(* ===== verification/HeapSpec.v ===== *)
(** What the heap promises to its clients: with a total order, as for jobs, it
    sorts; with any order, as for connections, it never leaves its array. *)
From S2P Require Import Prelude Heap Ms State Monad JobList JobHash Tube Job Conn.
#[local] Open Scope Z_scope.

(** ** Programs that use a heap *)

Section programs.
Context {E X : Type} (ops : heap_ops E X).

(** Insert the elements of a list; the array can always grow. *)
Fixpoint insert_all (l : list X) (hs : Heap X * E) : option (Heap X * E) :=
  match l with
  | [] => Some hs
  | x :: l => '(_, hs) ← heapinsert ops true x hs; insert_all l hs
  end.

(** Remove the first element [n] times. *)
Fixpoint drain (n : nat) (hs : Heap X * E) : option (list X) :=
  match n with
  | O => Some []
  | S n =>
      '(x, hs) ← heapremove ops 0%nat hs;
      l ← drain n hs;
      match x with Some x => Some (x :: l) | None => Some l end
  end.

(** An arbitrary use of a heap: insertions, where [malloc] may fail, and
    removals at any index. *)
Inductive use := Insert (grow_ok : bool) (x : X) | Remove (k : nat).
Fixpoint run (l : list use) (hs : Heap X * E) : option (Heap X * E) :=
  match l with
  | [] => Some hs
  | Insert ok x :: l => '(_, hs) ← heapinsert ops ok x hs; run l hs
  | Remove k :: l => '(_, hs) ← heapremove ops k hs; run l hs
  end.

Lemma heapinsert_total ok x h e :
  heap_shape h → ∃ r h' e', heapinsert ops ok x (h, e) = Some (r, (h', e')) ∧ heap_shape h'.
Proof.
  intros Hsh. destruct (decide (h_len h < h_cap h ∨ ok = true)%nat) as [Hok|Hok].
  - destruct (heapinsert_safe ops ok x h e Hsh Hok) as (h' & e' & Heq & [Hs _ _] & _). eauto.
  - assert (h_len h = h_cap h) as Heq by (destruct Hsh; lia). unfold heapinsert.
    rewrite Heq, Nat.eqb_refl. destruct ok; [tauto|]. simpl. eauto.
Qed.

Lemma heapremove_total k h e :
  heap_shape h → ∃ r h' e', heapremove ops k (h, e) = Some (r, (h', e')) ∧ heap_shape h'.
Proof.
  intros Hsh. destruct (decide (k < h_len h)%nat) as [Hk|Hk].
  - destruct (heapremove_safe ops k h e Hsh Hk) as (x & h' & e' & Heq & _ & [Hs _ _] & _). eauto.
  - unfold heapremove. rewrite (proj2 (Nat.leb_le _ _)) by lia. eauto.
Qed.

Lemma run_total l h e :
  heap_shape h → ∃ h' e', run l (h, e) = Some (h', e') ∧ heap_shape h'.
Proof.
  revert h e. induction l as [|[ok x|k] l IH]; intros h e Hsh; cbn [run]; [eauto| |].
  - destruct (heapinsert_total ok x h e Hsh) as (r & h' & e' & -> & Hsh'). simpl. by apply IH.
  - destruct (heapremove_total k h e Hsh) as (r & h' & e' & -> & Hsh'). simpl. by apply IH.
Qed.
End programs.

(** ** Heaps of jobs *)

Section jobs.
Context (f : Jobrec → Z).
Abbreviation ops := (job_ops (rec_less f)).
Implicit Types (J : gmap jobp Job) (h : Heap jobp) (M : jobp → Prop) (l : list jobp) (j x : jobp).

(** [a] is not after [b] in the order of the heap. *)
Definition before J (a b : jobp) : Prop := less_fn ops J b a = false.

Lemma before_pos J J' a b : same_but erase_pos J J' → before J' a b ↔ before J a b.
Proof.
  intros HJ. unfold before. simpl.
  assert (∀ x, j_r <$> J' !! x = j_r <$> J !! x) as Hr.
  { intros x. assert (erase_pos <$> J' !! x = erase_pos <$> J !! x) as He
      by (rewrite <- !lookup_fmap; by rewrite HJ).
    apply (f_equal (fmap j_r)) in He. rewrite <- !option_fmap_compose in He. exact He. }
  pose proof (Hr a) as Ha. pose proof (Hr b) as Hb. unfold rec_less.
  destruct (J' !! a), (J !! a), (J' !! b), (J !! b); simplify_eq/=; try done.
  by rewrite Ha, Hb.
Qed.

Lemma insert_all_rep J h M l :
  heap_rep f J h M → NoDup l → (∀ x, x ∈ l → ¬ M x) → distinct_ids J (λ x, x ∈ l ∨ M x) →
  ∃ h' J', insert_all ops l (h, J) = Some (h', J') ∧
    heap_rep f J' h' (λ x, x ∈ l ∨ M x) ∧ same_but erase_pos J J'.
Proof.
  revert J h M. induction l as [|x l IH]; intros J h M Hh Hnd HM Hd; cbn [insert_all].
  - exists h, J. split_and!; [done| |done]. eapply heap_rep_iff; [|exact Hh]. set_solver.
  - apply NoDup_cons in Hnd as [Hx Hnd].
    destruct (heap_rep_insert f J h M x true) as (h1 & J1 & Heq & Hh1 & Hs & _); [done| | |done|].
    + apply HM. by left.
    + eapply distinct_ids_mono; [|exact Hd]. set_solver.
    + rewrite Heq. cbn [mbind option_bind].
      destruct (IH J1 h1 (λ y, y = x ∨ M y)) as (h2 & J2 & -> & Hh2 & Hs2); [done|done| | |].
      * intros y Hy [->|My]; [done|]. by apply (HM y); [right|].
      * eapply distinct_ids_pos; [exact Hs|]. eapply distinct_ids_mono; [|exact Hd]. set_solver.
      * exists h2, J2. split_and!; [done| |by etrans].
        eapply heap_rep_iff; [|exact Hh2]. set_solver.
Qed.

Lemma drain_rep J h M :
  heap_rep f J h M →
  ∃ l, drain ops (h_len h) (h, J) = Some l ∧ NoDup l ∧ (∀ x, x ∈ l ↔ M x) ∧
    StronglySorted (before J) l.
Proof.
  remember (h_len h) as n eqn:Hn. revert J h M Hn.
  induction n as [|n IH]; intros J h M Hn Hh; cbn [drain].
  - exists []. split_and!; [done|constructor| |constructor].
    intros x. pose proof (heap_rep_none _ _ _ _ Hh (eq_sym Hn) x). set_solver.
  - destruct (heap_rep_first f J h M Hh) as (j & Jb & Hj & HJb & Mj & Hleast); [lia|].
    assert (j_heap_index Jb = 0%nat) as Hpos.
    { pose proof (hw_pos _ _ _ _ (hr_wf _ _ _ _ Hh) 0%nat j) as Hp. unfold job_pos in Hp.
      rewrite HJb in Hp. unfold elems in Hp. rewrite lookup_take_lt in Hp by lia.
      specialize (Hp Hj). by simplify_eq/=. }
    destruct (heap_rep_remove f J h M j Jb Hh Mj HJb) as (h' & J' & Heq & Hh' & Hs & _).
    rewrite Hpos in Heq. rewrite Heq. cbn [mbind option_bind].
    assert (n = h_len h') as Hn'.
    { destruct (heapremove_safe ops 0%nat h J) as (? & h1 & ? & Heq1 & _ & _ & Hlen); [|lia|].
      - destruct (hr_wf _ _ _ _ Hh). by split.
      - rewrite Heq in Heq1. simplify_eq. lia. }
    destruct (IH J' h' _ Hn' Hh') as (l & -> & Hnd & Hm & Hst). cbn [mbind option_bind].
    exists (j :: l). split_and!; [done| | |].
    + constructor; [|done]. rewrite Hm. tauto.
    + intros x. rewrite elem_of_cons, Hm. destruct (decide (x = j)); naive_solver.
    + constructor.
      * clear -Hst Hs. induction Hst as [|x l Hst IH Hx]; constructor; [done|].
        eapply Forall_impl; [exact Hx|]. intros y. by apply before_pos.
      * apply Forall_forall. intros x [Mx _]%Hm. unfold before. simpl.
        destruct (proj1 (hr_ids _ _ _ _ Hh) x Mx) as [Xb HX]. rewrite HX, HJb.
        by apply (Hleast x Xb).
Qed.
End jobs.

(** ** The properties *)

(** C8: inserting jobs with distinct ids in an empty heap, in any order, and
    removing the first one until the heap is empty gives them back sorted by
    the key of the heap, then by id. *)
Theorem heap_sorts f J l :
  NoDup l → distinct_ids J (λ x, x ∈ l) →
  ∃ hs l', insert_all (job_ops (rec_less f)) l (heap_empty, J) = Some hs ∧
    drain (job_ops (rec_less f)) (length l) hs = Some l' ∧ l' ≡ₚ l ∧
    StronglySorted (before f J) l'.
Proof.
  intros Hnd Hd.
  destruct (insert_all_rep f J heap_empty (λ _, False) l) as (h & J' & Heq & Hh & Hs);
    [apply heap_rep_empty|done|set_solver| |].
  { eapply distinct_ids_mono; [|exact Hd]. set_solver. }
  destruct (drain_rep f J' h _ Hh) as (l' & Hdr & Hnd' & Hm & Hst).
  assert (l' ≡ₚ l) as Hp by (apply NoDup_Permutation; [done..|]; set_solver).
  assert (h_len h = length l) as Hlen.
  { destruct (hr_wf _ _ _ _ Hh) as [Hdl _ Hpos _].
    rewrite <- (length_elems h) by done. apply Permutation_length, NoDup_Permutation.
    - by eapply pos_ok_NoDup.
    - done.
    - intros x. rewrite (hr_mem _ _ _ _ Hh). set_solver. }
  rewrite Hlen in Hdr. exists (h, J'), l'. split_and!; [done|done|done|].
  clear -Hst Hs. induction Hst as [|x l Hst IH Hx]; constructor; [done|].
  eapply Forall_impl; [exact Hx|]. intros y. by apply before_pos.
Qed.

Definition job_of (id pri : Z) : Job :=
  job_zero <| j_r ::= fun r => r <| r_id := id |> <| r_pri := pri |> |>.
Definition three_jobs : gmap jobp Job :=
  <[1%positive := job_of 1 5]> (<[2%positive := job_of 2 3]> (<[3%positive := job_of 3 5]> ∅)).

Lemma three_jobs_distinct : distinct_ids three_jobs (λ x, x ∈ [3; 1; 2]%positive).
Proof.
  split.
  - intros x [->|[->|[->|[]%elem_of_nil]%elem_of_cons]%elem_of_cons]%elem_of_cons; by eexists.
  - intros x y Xb Yb [->|[->|[->|[]%elem_of_nil]%elem_of_cons]%elem_of_cons]%elem_of_cons
      [->|[->|[->|[]%elem_of_nil]%elem_of_cons]%elem_of_cons]%elem_of_cons [= <-] [= <-]; done.
Qed.

Lemma heap_sorts_witness :
  ∃ hs l', insert_all (job_ops (rec_less r_pri)) [3; 1; 2]%positive (heap_empty, three_jobs) = Some hs ∧
    drain (job_ops (rec_less r_pri)) 3 hs = Some l' ∧ l' ≡ₚ [3; 1; 2]%positive ∧
    StronglySorted (before r_pri three_jobs) l'.
Proof.
  apply (heap_sorts r_pri three_jobs [3; 1; 2]%positive).
  - apply (bool_decide_unpack _). vm_compute. exact I.
  - exact three_jobs_distinct.
Defined.

(** C9: a job leaves a heap at the index it records: [heapremove] returns that
    very job and the heap still sorts the others. *)
Theorem heap_removes f J h M j Jb :
  heap_rep f J h M → M j → J !! j = Some Jb →
  ∃ h' J' l, heapremove (job_ops (rec_less f)) (j_heap_index Jb) (h, J) = Some (Some j, (h', J')) ∧
    drain (job_ops (rec_less f)) (h_len h') (h', J') = Some l ∧ NoDup l ∧
    (∀ x, x ∈ l ↔ M x ∧ x ≠ j) ∧ StronglySorted (before f J) l.
Proof.
  intros Hh Mj HJb. destruct (heap_rep_remove f J h M j Jb Hh Mj HJb) as (h' & J' & Heq & Hh' & Hs & _).
  destruct (drain_rep f J' h' _ Hh') as (l & Hdr & Hnd & Hm & Hst).
  exists h', J', l. split_and!; try done.
  clear -Hst Hs. induction Hst as [|x l Hst IH Hx]; constructor; [done|].
  eapply Forall_impl; [exact Hx|]. intros y. by apply before_pos.
Qed.

Definition two_jobs : gmap jobp Job :=
  <[1%positive := (job_of 1 5) <| j_heap_index := 1%nat |>]> (<[2%positive := job_of 2 3]> ∅).
Definition two_heap : Heap jobp := mkHeap 2 2 [2; 1]%positive.

Lemma two_heap_rep : heap_rep r_pri two_jobs two_heap (λ x, x ∈ [2; 1]%positive).
Proof.
  split; [split| |split]; try done.
  - intros [|[|i]] x; cbn; intros [= <-]; reflexivity.
  - intros [|[|i]] Hi a b; [lia| |done]. cbn. by intros [= <-] [= <-].
  - intros x [->|[->|[]%elem_of_nil]%elem_of_cons]%elem_of_cons; by eexists.
  - intros x y Xb Yb [->|[->|[]%elem_of_nil]%elem_of_cons]%elem_of_cons
      [->|[->|[]%elem_of_nil]%elem_of_cons]%elem_of_cons [= <-] [= <-]; done.
Qed.

Lemma heap_removes_witness :
  ∃ h' J' l, heapremove (job_ops (rec_less r_pri)) 1 (two_heap, two_jobs) =
      Some (Some 1%positive, (h', J')) ∧
    drain (job_ops (rec_less r_pri)) (h_len h') (h', J') = Some l ∧ NoDup l ∧
    (∀ x, x ∈ l ↔ x ∈ [2; 1]%positive ∧ x ≠ 1%positive) ∧ StronglySorted (before r_pri two_jobs) l.
Proof.
  assert (two_jobs !! 1%positive = Some ((job_of 1 5) <| j_heap_index := 1%nat |>)) as H1
    by reflexivity.
  assert (1%positive ∈ [2; 1]%positive) as H2 by set_solver.
  exact (heap_removes r_pri two_jobs two_heap (λ x, x ∈ [2; 1]%positive) 1%positive _
    two_heap_rep H2 H1).
Defined.

(** C24: no sequence of insertions and removals, whatever the comparison, the
    outcome of [malloc] and the indices, makes the heap leave its array or
    loop. *)
Theorem heap_never_faults {E X} (ops : heap_ops E X) (l : list use) e :
  ∃ h' e', run ops l (heap_empty, e) = Some (h', e') ∧
    (h_len h' <= length (h_data h') ∧ h_len h' <= h_cap h')%nat.
Proof.
  destruct (run_total ops l heap_empty e) as (h' & e' & Heq & [H1 H2]); [by split|].
  exists h', e'. by split_and!.
Qed.

(** The connections of the server have ties: two connections may tick at the
    same time. *)
Definition conn_at (t : Z) (pos : nat) : Conn :=
  mkConn 0 false STATE_WAIT 0 None None t pos true None "000" 0 false [] 0 0 [] 0 0 0 None None
    0 ms_init.
Definition tied_conns : gmap connp Conn :=
  <[1%positive := conn_at 5 0]> (<[2%positive := conn_at 5 1]> ∅).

▶ _TASK STATEMENT_
Transcribe each line of the data above, unaltered, from the one where "intros Hnd Hd." appears to the one where "- intros x." appears, inclusive of both.

▶ _OUTPUT_
  intros Hnd Hd.
  destruct (insert_all_rep f J heap_empty (λ _, False) l) as (h & J' & Heq & Hh & Hs);
    [apply heap_rep_empty|done|set_solver| |].
  { eapply distinct_ids_mono; [|exact Hd]. set_solver. }
  destruct (drain_rep f J' h _ Hh) as (l' & Hdr & Hnd' & Hm & Hst).
  assert (l' ≡ₚ l) as Hp by (apply NoDup_Permutation; [done..|]; set_solver).
  assert (h_len h = length l) as Hlen.
  { destruct (hr_wf _ _ _ _ Hh) as [Hdl _ Hpos _].
    rewrite <- (length_elems h) by done. apply Permutation_length, NoDup_Permutation.
    - by eapply pos_ok_NoDup.
    - done.
    - intros x. rewrite (hr_mem _ _ _ _ Hh). set_solver. }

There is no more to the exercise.